Однажды после бани Ян Шама получил бумагу, в которой ему предписывалось явиться в саратовский лагерь военнопленных. А там знакомая суетня, ссоры и воровство среди пленных, всевозможные митинги, устраиваемые то вербовщиками в чешскую Легию, то австрийскими офицерами, составлявшими списки тех, кто хочет ехать домой. Все это изрядно надоело Шаме. А кормили все хуже и хуже, он опять похудел, а русые волосы его стали совсем блеклыми, как выгоревшая солома. Он и недели не выдержал в лагере и, как только узнал, что нужны люди на работу, вызвался без колебаний. Его увели в город, опять в какую-то больницу, и определили дневным сторожем больничного склада. Склад этот уже несколько раз грабили, поэтому к Нему приставили сторожами пленных. Ночью караулил пленный мадьяр, днем — Шама.

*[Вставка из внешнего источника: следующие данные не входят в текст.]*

(** * Repository analysis engine of [backend/server.py]

    A shallow embedding of the analysis passes of the repository analyzer
    ([detect_framework], [find_entry_points], [parse_imports_python],
    [parse_imports_js], [analyze_file_structure], [get_ai_insights] and the
    [analyze_repository] route) together with the properties the
    specification states about them.

    Conventions of the embedding:
    - the file system is an explicit tree ([node]); a [Path] is its list of
      parts below the file-system root, so [repo_path / "x"] is
      [repo_path ++ ["x"]]; the tree holds what each path resolves to, a
      symbolic link is not told apart from its target;
    - a Python [try: ... except: pass] block is a computation in the small
      state-and-error monad [M], whose state is the list being appended to;
    - library functions whose code is not part of the repository
      ([ast.parse], [json.load], [re.findall], [str.lower], [str] of a
      non-string JSON value, [uuid.uuid4]) are the fields of the class
      [Runtime];
    - text is a [string] holding the UTF-8 bytes of its characters;
    - an awaited call ends in a value, in an instance of [Exception], or in
      a cancellation ([asyncio.CancelledError], which [except Exception]
      does not catch);
    - [rglob] lists a directory's entries before it descends into its
      sub-directories; no property below depends on that order. *)

From Stdlib Require Import Ascii String.
From stdpp Require Import base option list strings gmap pretty.

Set Warnings "-register-all".
Local Open Scope string_scope.
Local Open Scope list_scope.

(** ** Strings *)

Module Str.

(** [s.startswith(p)] *)
Fixpoint startswith (p s : string) : bool :=
  match p, s with
  | EmptyString, _ => true
  | String a p', String b s' => Ascii.eqb a b && startswith p' s'
  | String _ _, EmptyString => false
  end.

(** [needle in s] for two Python strings. *)
Fixpoint contains (needle s : string) : bool :=
  startswith needle s ||
  match s with
  | EmptyString => false
  | String _ s' => contains needle s'
  end.
(** *** Resolution: [build_and_sample] *)

(** The sample count requested from a branch of weight [weight] by
    [BlendedDatasetConfig.build_and_sample]:
<<
    num_samples=(
        math.ceil(
            weight
            * (
                sampling.parameters.num_samples
                + 5 * (sampling.parameters.num_samples * (1 - weight)) ** 0.5
            )
        )
        if self.legacy
        else math.ceil(weight * sampling.parameters.num_samples) + 1
    ),
>>
    A negative float raised to [0.5] is a complex number, which [math.ceil]
    rejects with a [TypeError]. *)
Definition blended_num_samples (legacy : bool) (weight : Q) (num_samples : Z)
  : result Z :=
  if legacy then
    if py_lt (inject_Z num_samples * (1 - weight))%Q 0%Q then Err TypeError
    else Ok (Zceil (Q2R weight
                    * (IZR num_samples
                       + 5 * sqrt (IZR num_samples * (1 - Q2R weight))))%R)
  else Ok (Qceiling (weight * inject_Z num_samples) + 1).

(** The seed given to branch [i]:
<<
    sampling.config.seed + i * (0 if self.legacy else 697)
>> *)
Definition blended_seed (legacy : bool) (sampling : SamplingData) (i : Z) : Z :=
  seed (config sampling) + i * (if legacy then 0 else 697).

(** The context a branch is resolved with:
<<
    dataclasses.replace(
        sampling,
        parameters=dataclasses.replace(sampling.parameters, num_samples=...),
        # TODO: Seed may not be unique for nested blended datasets.
        config=sampling.config.to_copy({"seed": sampling.config.seed + i * (0 if self.legacy else 697)}),
    )
>> *)
Definition blended_sampling (legacy : bool) (sampling : ref) (i : Z) (weight : Q)
  : M ref :=
  s ← deref sampling;
  n ← lift (blended_num_samples legacy weight (num_samples (parameters s)));
  new_SamplingData
    {| config := to_copy (config s) {[ "seed"%string := blended_seed legacy s i ]};
       parameters := {| num_samples := n |};
       cache_directory := cache_directory s;
       distributed := distributed s;
       dataset_name := dataset_name s;
       _rank_counter := _rank_counter s |}.

(** The list comprehension of [BlendedDatasetConfig.build_and_sample], from
    index [i] on, [build_and_sample] being the method of the branches:
<<
    sampled_datasets = [
        dataset.build_and_sample(dataclasses.replace(sampling, ...))
        for i, (dataset, weight) in enumerate(zip(self.datasets, self.weights, strict=True))
    ]
>>
    [zip(..., strict=True)] raises a [ValueError] once one of the two lists is
    exhausted before the other. *)
Definition blended_branches {C D : Type} (build_and_sample : C -> ref -> M D)
  (legacy : bool) (sampling : ref) : Z -> list C -> list Q -> M (list D) :=
  fix branches (i : Z) (datasets : list C) (weights : list Q) : M (list D) :=
    match datasets, weights with
    | [], [] => mret []
    | dataset :: datasets', weight :: weights' =>
        data ← blended_sampling legacy sampling i weight;
        x ← build_and_sample dataset data;
        xs ← branches (i + 1) datasets' weights';
        mret (x :: xs)
    | _, _ => raise ValueError
    end.

(** [build_and_sample] of the three kinds of sampled-dataset config.
    - [SamplableDatasetConfig]: [return self.build().sample(sampling)]
    - [SampledDatasetUpdateConfig]:
      [return self.dataset.build_and_sample(data.update_config(self.sampling))]
    - [BlendedDatasetConfig]: the branches, then
      [return BlendedDataset(self.name, sampled_datasets, self.weights, sampling)] *)
Fixpoint build_and_sample (c : SampledDatasetConfig) (sampling : ref)
  : M SampledDataset :=
  match c with
  | Samplable c => mret (Sampled (build c) sampling)
  | SampledDatasetUpdateConfig update dataset =>
      data ← update_config sampling update;
      build_and_sample dataset data
  | BlendedDatasetConfig name datasets weights legacy =>
      sampled_datasets ← blended_branches build_and_sample legacy sampling 0 datasets weights;
      mret (BlendedDataset name sampled_datasets weights sampling)
  end.

(** ** Frame of a computation on the heap *)

(** [h'] extends [h]: every [SamplingData] of [h] is in [h'] at the same
    reference with the same attributes, and no iterator was built or
    advanced. *)
Definition heap_extends (h h' : heap) : Prop :=
  sampling_datas h `prefix_of` sampling_datas h' /\ counts h' = counts h.

(** [self.distributed.config.world_size] *)
Definition world_size_of (s : SamplingData) : Z :=
  DistributedConfig.world_size (Distributed.config (distributed s)).

(** ** Concrete inputs *)

(** A [SamplingData] built with the declared default of [_rank_counter], for
    a given world size and requested number of samples. *)
Definition example_sampling (world_size num_samples : Z) : SamplingData :=
  {| config := {| seed_field := None |};
     parameters := {| num_samples := num_samples |};
     cache_directory := None;
     distributed :=
       {| Distributed.config :=
            {| DistributedConfig.rank := 0;
               DistributedConfig.world_size := world_size |} |};
     dataset_name := "dataset";
     _rank_counter := _rank_counter_default |}.

(** A heap holding that one object, at reference 0. *)
Definition example_heap (world_size num_samples : Z) : heap :=
  {| sampling_datas := [example_sampling world_size num_samples]; counts := [] |}.

(** A corpus of ten one-token samples, and the leaf config that builds it. *)
Definition example_corpus : IndexedDataset.t :=
  {| IndexedDataset.name := "corpus";
     IndexedDataset.samples := map (fun t => [t]) [0; 1; 2; 3; 4; 5; 6; 7; 8; 9] |}.

Definition example_indexed : IndexedDatasetConfig := {| indexed_build := example_corpus |}.

Definition example_leaf : SampledDatasetConfig := Samplable (IndexedConfig example_indexed).

From stdpp Require pretty.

Он был доволен. Утром, перед сменой, и вечером, сменившись, он хоть супу вволю хлебал. Служба казалась Шаме легкой, и он беззаботно поправлял ремень винтовки, расхаживая по длинному коридору, на одном конце которого были двери склада, а на другом — дверь на лестницу. На улице шел снег или ветер стучал в оконные рамы, а Шама с неприступным видом шагал себе по коридору в залатанной длинной русской шинели и размышлял. Скоро, Ян, стукнет тебе двадцать один год, пора бы подумать о будущем. Австрийцы заняли Украину, большевики, говорят, отступают. В лагере ходят слухи, будто на востоке России и на Дону царские генералы сколачивают армии из казаков и зажиточных крестьян, готовятся истребить большевиков. А потом, мол, «ура» — «на немца!» Хорошенькое «ура», если сначала перебьют половину русских! Кой черт поверит царским генералам да атаманам, и кто сумеет разобраться в их политике и в их именах!

Как-то раз вечером, сменившись, Шама отправился в город. Газеты, газеты ему были нужны! И он достал одну-единственную, и как раз большевистскую. Шама поспешил вернуться в караулку, где жили сторожа, и при свете тусклой лампочки углубился в чтение. Поругивая русскую письменность — почему бы этим русским большевикам не перейти на чешские буквы, языки-то у всех людей одинаковые, что у русских, что у чехов, что у готтентотов, — он по складам прочитал несколько заметок. Что же это? Оказывается, в Петрограде пленные чехи записались в Красную Армию и пошли против немцев? У Шамы от этого известия запылали уши. Вот так и написано! В Петрограде и вообще повсюду мобилизация. Новые воинские части отправляются на фронт. Из союзников никто не приходит на помощь русским, только австро-венгерские пленные — чехословаки, мадьяры, хорваты, румыны — самоотверженно сражаются бок о бок с русской социалистической армией. Черт, вот это да! А русские генералы собирают силы против этой армии, которая хочет сохранить Россию! Да, неважным оказалось у тебя чутье, Ян!